> **TO DO**
The required output is a copy of each line in the material below that includes "induction".

> **PROVIDED DATA**
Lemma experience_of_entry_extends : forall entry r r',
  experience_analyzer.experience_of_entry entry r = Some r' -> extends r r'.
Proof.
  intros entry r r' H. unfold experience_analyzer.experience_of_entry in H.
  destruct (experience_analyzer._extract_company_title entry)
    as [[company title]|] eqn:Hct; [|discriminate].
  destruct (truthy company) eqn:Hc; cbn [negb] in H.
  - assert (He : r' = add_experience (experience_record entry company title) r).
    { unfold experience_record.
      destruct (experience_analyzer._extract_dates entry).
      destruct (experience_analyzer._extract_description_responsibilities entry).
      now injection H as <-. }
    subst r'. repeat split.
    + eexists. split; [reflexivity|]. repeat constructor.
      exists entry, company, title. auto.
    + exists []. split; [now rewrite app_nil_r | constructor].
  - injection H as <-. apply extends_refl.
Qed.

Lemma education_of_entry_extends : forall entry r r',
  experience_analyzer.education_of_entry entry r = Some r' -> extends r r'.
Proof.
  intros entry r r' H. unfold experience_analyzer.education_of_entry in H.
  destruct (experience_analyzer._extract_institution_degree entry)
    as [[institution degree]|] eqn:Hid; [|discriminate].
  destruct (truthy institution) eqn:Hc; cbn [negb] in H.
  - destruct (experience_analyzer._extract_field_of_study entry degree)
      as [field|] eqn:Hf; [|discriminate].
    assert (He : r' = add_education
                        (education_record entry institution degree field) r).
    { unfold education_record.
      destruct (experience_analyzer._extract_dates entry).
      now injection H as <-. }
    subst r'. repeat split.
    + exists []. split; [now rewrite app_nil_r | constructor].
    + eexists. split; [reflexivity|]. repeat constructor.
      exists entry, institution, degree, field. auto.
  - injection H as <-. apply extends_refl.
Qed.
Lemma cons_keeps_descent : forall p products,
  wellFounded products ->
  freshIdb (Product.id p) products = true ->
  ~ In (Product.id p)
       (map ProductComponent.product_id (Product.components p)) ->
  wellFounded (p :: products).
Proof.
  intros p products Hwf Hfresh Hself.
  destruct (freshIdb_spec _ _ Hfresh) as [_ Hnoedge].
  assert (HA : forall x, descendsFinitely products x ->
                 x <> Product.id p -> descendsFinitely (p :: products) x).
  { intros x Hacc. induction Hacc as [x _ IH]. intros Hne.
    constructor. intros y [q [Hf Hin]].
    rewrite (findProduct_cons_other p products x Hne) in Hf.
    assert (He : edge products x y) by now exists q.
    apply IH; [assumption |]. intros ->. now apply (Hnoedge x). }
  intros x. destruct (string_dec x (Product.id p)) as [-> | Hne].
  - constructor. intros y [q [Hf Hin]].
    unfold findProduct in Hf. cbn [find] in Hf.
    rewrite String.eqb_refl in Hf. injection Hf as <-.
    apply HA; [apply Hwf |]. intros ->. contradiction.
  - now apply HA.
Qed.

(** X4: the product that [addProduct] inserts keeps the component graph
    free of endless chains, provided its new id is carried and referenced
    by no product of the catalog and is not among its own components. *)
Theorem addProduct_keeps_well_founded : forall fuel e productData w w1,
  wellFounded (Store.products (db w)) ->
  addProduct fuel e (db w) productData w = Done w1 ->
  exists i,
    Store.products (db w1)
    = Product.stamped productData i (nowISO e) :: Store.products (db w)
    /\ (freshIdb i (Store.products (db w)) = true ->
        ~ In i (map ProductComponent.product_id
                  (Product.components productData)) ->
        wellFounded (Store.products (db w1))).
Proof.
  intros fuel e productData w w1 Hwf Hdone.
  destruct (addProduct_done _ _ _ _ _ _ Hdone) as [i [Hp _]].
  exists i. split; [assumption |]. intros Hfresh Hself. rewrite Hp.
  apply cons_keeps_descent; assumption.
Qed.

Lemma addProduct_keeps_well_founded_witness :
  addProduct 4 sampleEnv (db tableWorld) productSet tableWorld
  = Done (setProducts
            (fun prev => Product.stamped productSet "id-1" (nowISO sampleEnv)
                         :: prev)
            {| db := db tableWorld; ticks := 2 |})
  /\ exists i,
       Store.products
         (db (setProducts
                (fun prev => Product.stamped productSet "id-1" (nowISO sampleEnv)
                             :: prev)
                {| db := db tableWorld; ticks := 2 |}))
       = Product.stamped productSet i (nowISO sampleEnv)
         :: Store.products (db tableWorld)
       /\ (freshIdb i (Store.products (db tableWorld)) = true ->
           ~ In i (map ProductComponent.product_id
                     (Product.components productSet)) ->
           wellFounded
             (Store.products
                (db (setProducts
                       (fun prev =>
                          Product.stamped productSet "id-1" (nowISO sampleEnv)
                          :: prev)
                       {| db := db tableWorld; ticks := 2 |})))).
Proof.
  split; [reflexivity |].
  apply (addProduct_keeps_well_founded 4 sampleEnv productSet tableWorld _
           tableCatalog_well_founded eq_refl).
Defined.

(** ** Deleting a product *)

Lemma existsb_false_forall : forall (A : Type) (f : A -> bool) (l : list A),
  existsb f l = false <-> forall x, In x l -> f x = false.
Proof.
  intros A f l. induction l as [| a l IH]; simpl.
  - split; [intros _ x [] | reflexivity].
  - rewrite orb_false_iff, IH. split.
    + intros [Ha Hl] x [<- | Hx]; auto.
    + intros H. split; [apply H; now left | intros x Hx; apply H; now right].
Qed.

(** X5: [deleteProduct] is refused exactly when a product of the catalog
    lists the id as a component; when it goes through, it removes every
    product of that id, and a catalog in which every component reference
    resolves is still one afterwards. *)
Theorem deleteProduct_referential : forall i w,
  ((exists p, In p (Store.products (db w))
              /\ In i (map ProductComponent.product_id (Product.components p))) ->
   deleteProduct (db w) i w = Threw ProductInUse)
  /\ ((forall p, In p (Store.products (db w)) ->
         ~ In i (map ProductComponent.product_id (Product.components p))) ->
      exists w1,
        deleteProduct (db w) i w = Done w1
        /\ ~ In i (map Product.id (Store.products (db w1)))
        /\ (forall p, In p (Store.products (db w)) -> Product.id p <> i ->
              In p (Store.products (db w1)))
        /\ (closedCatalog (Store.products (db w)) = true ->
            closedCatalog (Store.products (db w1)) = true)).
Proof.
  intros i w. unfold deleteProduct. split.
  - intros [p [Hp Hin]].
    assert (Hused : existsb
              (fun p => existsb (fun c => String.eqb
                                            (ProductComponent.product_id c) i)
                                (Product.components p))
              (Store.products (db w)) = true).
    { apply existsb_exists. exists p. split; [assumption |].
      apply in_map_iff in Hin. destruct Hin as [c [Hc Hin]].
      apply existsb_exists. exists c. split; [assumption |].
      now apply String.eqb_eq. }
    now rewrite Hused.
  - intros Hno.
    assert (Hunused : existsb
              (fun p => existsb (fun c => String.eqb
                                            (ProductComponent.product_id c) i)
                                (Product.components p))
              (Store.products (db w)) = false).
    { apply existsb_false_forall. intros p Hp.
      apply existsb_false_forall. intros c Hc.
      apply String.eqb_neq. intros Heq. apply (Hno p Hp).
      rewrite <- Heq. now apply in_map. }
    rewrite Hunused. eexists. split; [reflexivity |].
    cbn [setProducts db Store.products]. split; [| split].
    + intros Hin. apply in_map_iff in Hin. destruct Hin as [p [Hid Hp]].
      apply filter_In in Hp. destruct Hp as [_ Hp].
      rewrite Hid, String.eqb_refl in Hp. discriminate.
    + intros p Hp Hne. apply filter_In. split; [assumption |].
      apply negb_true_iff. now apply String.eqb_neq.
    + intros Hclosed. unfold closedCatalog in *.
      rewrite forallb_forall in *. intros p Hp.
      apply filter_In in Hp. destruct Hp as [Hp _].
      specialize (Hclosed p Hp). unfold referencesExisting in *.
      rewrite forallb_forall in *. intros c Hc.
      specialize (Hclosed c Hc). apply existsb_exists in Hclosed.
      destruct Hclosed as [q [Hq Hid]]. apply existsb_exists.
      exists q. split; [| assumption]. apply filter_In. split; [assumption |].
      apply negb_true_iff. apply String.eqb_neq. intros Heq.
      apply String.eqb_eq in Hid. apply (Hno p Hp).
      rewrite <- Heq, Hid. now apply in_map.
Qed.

> **WRITTEN ANSWER**
  { intros x Hacc. induction Hacc as [x _ IH]. intros Hne.
  intros A f l. induction l as [| a l IH]; simpl.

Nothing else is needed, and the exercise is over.